-- Data for analysis follows --

Definition serverAddLeaseEntry (host port : Z) (u : udp) : res (addr * udp) :=
  match hlhead u with
  | None =>
      let (p, s) := s_alloc (leases u) (new_lease host port) in
      mret (p, with_leases u (Some p) s)
  | Some h =>
      l ← last_loop (walk_fuel u) (leases u) (Some h);
      '(_, n) ← s_load (leases u) (Some l);
      let (p, s) := s_alloc (leases u) (new_lease host port) in
      mret (p, with_leases u (hlhead u) (s_set s l (set_nextent n (Some p))))
  end.

(** The packet that tells clients the length of a lease: the length field is
    in the byte order of the host. *)
Definition lease_packet : list Z :=
  header_bytes {| version := PROT_VERSION; htype := PROT_SERVER_STILL_ALIVE;
                  content := PROT_CONTENT_LEASE; reserved := [0; 0; 0; 0; 0];
                  magic := htonl PROT_MAGIC_NUMBER; hlen := 2 |}
  ++ [PROT_SERVER_LEASE_MIN; PROT_SERVER_LEASE_SEC].

Definition serverNotifyClientLease (host port : Z) (u : udp) : udp :=
  with_srv u (with_sent (srv u)
    (sent (srv u) ++ [{| to_host := host; to_port := port; payload := lease_packet |}])).

(** [now] is the time of the clock in the call. *)
Definition serverAddClient (now : timeval) (junk : list Z) (host port : Z) (u : udp) : res udp :=
  f ← serverFindLeaseEntry host port u;
  '(lease, u) ← match f with
                | Some l => mret (l, u)
                | None => serverAddLeaseEntry host port u
                end;
  '(_, n) ← s_load (leases u) (Some lease);
  let n := set_expired n (lease_end now) in
  let u := with_leases u (hlhead u) (s_set (leases u) lease n) in
  s ← serverRespondToClient junk (l_host n) (l_port n) (srv u);
  mret (serverNotifyClientLease (l_host n) (l_port n) (with_srv u s)).

(** The loop of [serverUpdateClient]: the port is not compared. *)
Fixpoint update_loop (fuel : nat) (s : store leaselist) (p : option addr) (host : Z) (t : timeval)
  : res (store leaselist) :=
  match fuel with
  | O => NoFuel
  | S fuel =>
      match p with
      | None => mret s
      | Some _ =>
          '(l, n) ← s_load s p;
          if l_host n =? host then mret (s_set s l (set_expired n t))
          else update_loop fuel s (nextent n) host t
      end
  end.

Definition serverUpdateClient (now : timeval) (host : Z) (u : udp) : res udp :=
  s ← update_loop (walk_fuel u) (leases u) (hlhead u) host (lease_end now);
  mret (with_leases u (hlhead u) s).

Definition serverProcessClientAlive (now : timeval) (host : Z) (u : udp) : res udp :=
  serverUpdateClient now host u.

(** The loop of [serverPurgeHostList], with its variables [hlhead], [p], [q]. *)
Fixpoint purge_loop (fuel : nat) (current : Z) (s : store leaselist) (h p q : option addr)
  : res (option addr * store leaselist) :=
  match fuel with
  | O => NoFuel
  | S fuel =>
      match p with
      | None => mret (h, s)
      | Some _ =>
          '(_, n) ← s_load s p;
          if tv_sec (l_expired n) <=? current then
            if decide (p = h) then
              s ← s_free s h;
              purge_loop fuel current s (nextent n) (nextent n) q
            else
              '(lq, nq) ← s_load s q;
              let s := s_set s lq (set_nextent nq (nextent n)) in
              s ← s_free s p;
              (* q = p; p = p->nextent; *)
              '(_, n) ← s_load s p;
              purge_loop fuel current s h (nextent n) p
          else purge_loop fuel current s h (nextent n) p
      end
  end.

Definition serverPurgeHostList (now : timeval) (u : udp) : res udp :=
  '(h, s) ← purge_loop (walk_fuel u) (tv_sec now) (leases u) (hlhead u) (hlhead u) None;
  mret (with_leases u h s).

Fixpoint alive_loop (fuel : nat) (s : store leaselist) (p : option addr) (out : list datagram)
  : res (list datagram) :=
  match fuel with
  | O => NoFuel
  | S fuel =>
      match p with
      | None => mret out
      | Some _ =>
          '(_, n) ← s_load s p;
          alive_loop fuel s (nextent n)
            (out ++ [{| to_host := l_host n; to_port := l_port n; payload := lease_packet |}])
      end
  end.

Definition serverSendStillAlive (u : udp) : res udp :=
  out ← alive_loop (walk_fuel u) (leases u) (hlhead u) (sent (srv u));
  mret (with_srv u (with_sent (srv u) out)).

Definition serverHandleAlarm (now : timeval) (u : udp) : res udp :=
  u ← serverPurgeHostList now u;
  serverSendStillAlive u.

Definition serverProcessBC (now : timeval) (junk id_string : list Z) (id_len host port : Z) (u : udp)
  : res udp :=
  mem ← wr id_string id_len 0;
  classes_loop (S (List.length mem)) (srv u) mem 0 (serverAddClient now junk host port) u.

(** [free (msg.body)]. *)
Definition free_body (b : body_ptr) : res body_ptr :=
  match b with
  | BUninit => Fault UninitRead
  | BNull => Ok BNull
  | BHeap => Ok BFreed
  | BFreed => Fault UseAfterFree
  | BInterior => Fault OutOfBounds
  end.

Section Expat.
  Context (expat : string -> list xml_call).

(** [recvfrom] into [data_buffer]: the datagram covers what was in the buffer
    before, as far as it goes. *)
Definition recv (d : list Z) (u : udp) : udp :=
  let d := take (Z.to_nat MAX_UDP_PACKET_SIZE) d in
  with_data_buffer u (d ++ drop (List.length d) (data_buffer u)).

(** What follows the reception of a datagram from [host] and [port] in the
    loop of [serverRealStart]. The result has the event that is put into the
    engine queue, if any. *)
Definition serverRealStart_packet (now : timeval) (junk : list Z) (host port : Z) (u : udp)
  : res (option EVENT * udp) :=
  let buffer := data_buffer u in
  h ← read_header buffer;
  let h := host_order h in
  if negb (magic_ok h) then
    b ← free_body (body u); mret (None, with_body u b)
  else if htype h =? PROT_CLIENT_EVENT then
    '(e, b) ← serverProcessClientEventPacket expat h (drop (Z.to_nat sizeof_HEADER) buffer) (body u);
    mret (e, with_body u b)
  else
    bytes ← slice buffer sizeof_HEADER (hlen h);
    let u := with_body u BHeap in
    u ← (if htype h =? PROT_BC_CLIENT then
           serverProcessBC now junk (bytes ++ [0]) (hlen h) host port u
         else if htype h =? PROT_CLIENT_STILL_ALIVE then serverProcessClientAlive now host u
         else mret u);
    b ← free_body (body u);
    mret (None, with_body u b).

(** What the server waits for: a datagram, or the signal of the alarm. *)
Inductive udp_input : Type :=
| Datagram (now : timeval) (junk d : list Z) (host port : Z)
| Alarm (now : timeval).

Definition serverRealStart_round (i : udp_input) (u : udp) : res (option EVENT * udp) :=
  match i with
  | Datagram now junk d host port => serverRealStart_packet now junk host port (recv d u)
  | Alarm now => u ← serverHandleAlarm now u; mret (None, u)
  end.

(** The server on a sequence of inputs; the result has the events that it
    puts into the engine queue, in order. *)
Fixpoint serverRealStart (ins : list udp_input) (u : udp) : res (list EVENT * udp) :=
  match ins with
  | [] => mret ([], u)
  | i :: ins =>
      '(e, u) ← serverRealStart_round i u;
      '(es, u) ← serverRealStart ins u;
      mret (option_list e ++ es, u)
  end.

End Expat.

(** [named] and [resolved] say whether the name and the address of the host are
    found, [ok] and [fd] are for [initializeBroadcast]. *)
Definition serverRealInit (named resolved ok : bool) (fd : Z) (u : udp) : res (Z * udp) :=
  if negb named then mret (SERVER_FAILURE, u)
  else if negb resolved then mret (SERVER_FAILURE, u)
  else
    '(server_fd, s) ← initializeBroadcast ok fd (srv u);
    let u := with_srv u s in
    mret (if server_fd <? 0 then SERVER_FAILURE else SERVER_SUCCESS, u).

(** The list of leases is freed at the end. *)
Fixpoint free_leases (fuel : nat) (s : store leaselist) (p : option addr) : res (store leaselist) :=
  match fuel with
  | O => NoFuel
  | S fuel =>
      match p with
      | None => mret s
      | Some _ => '(_, n) ← s_load s p; s ← s_free s p; free_leases fuel s (nextent n)
      end
  end.

Definition serverRealShutdown (u : udp) : res udp :=
  s ← free_leases (walk_fuel u) (leases u) (hlhead u);
  mret (with_leases u (hlhead u) s).

(** ** The list of leases, abstractly *)

Record client : Type := { c_host : Z; c_port : Z; c_expired : timeval }.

-- Data for analysis concluded --

Task details:
Your answer should be one number: how many lines above include the word "serverAddLeaseEntry".

Answer section:
2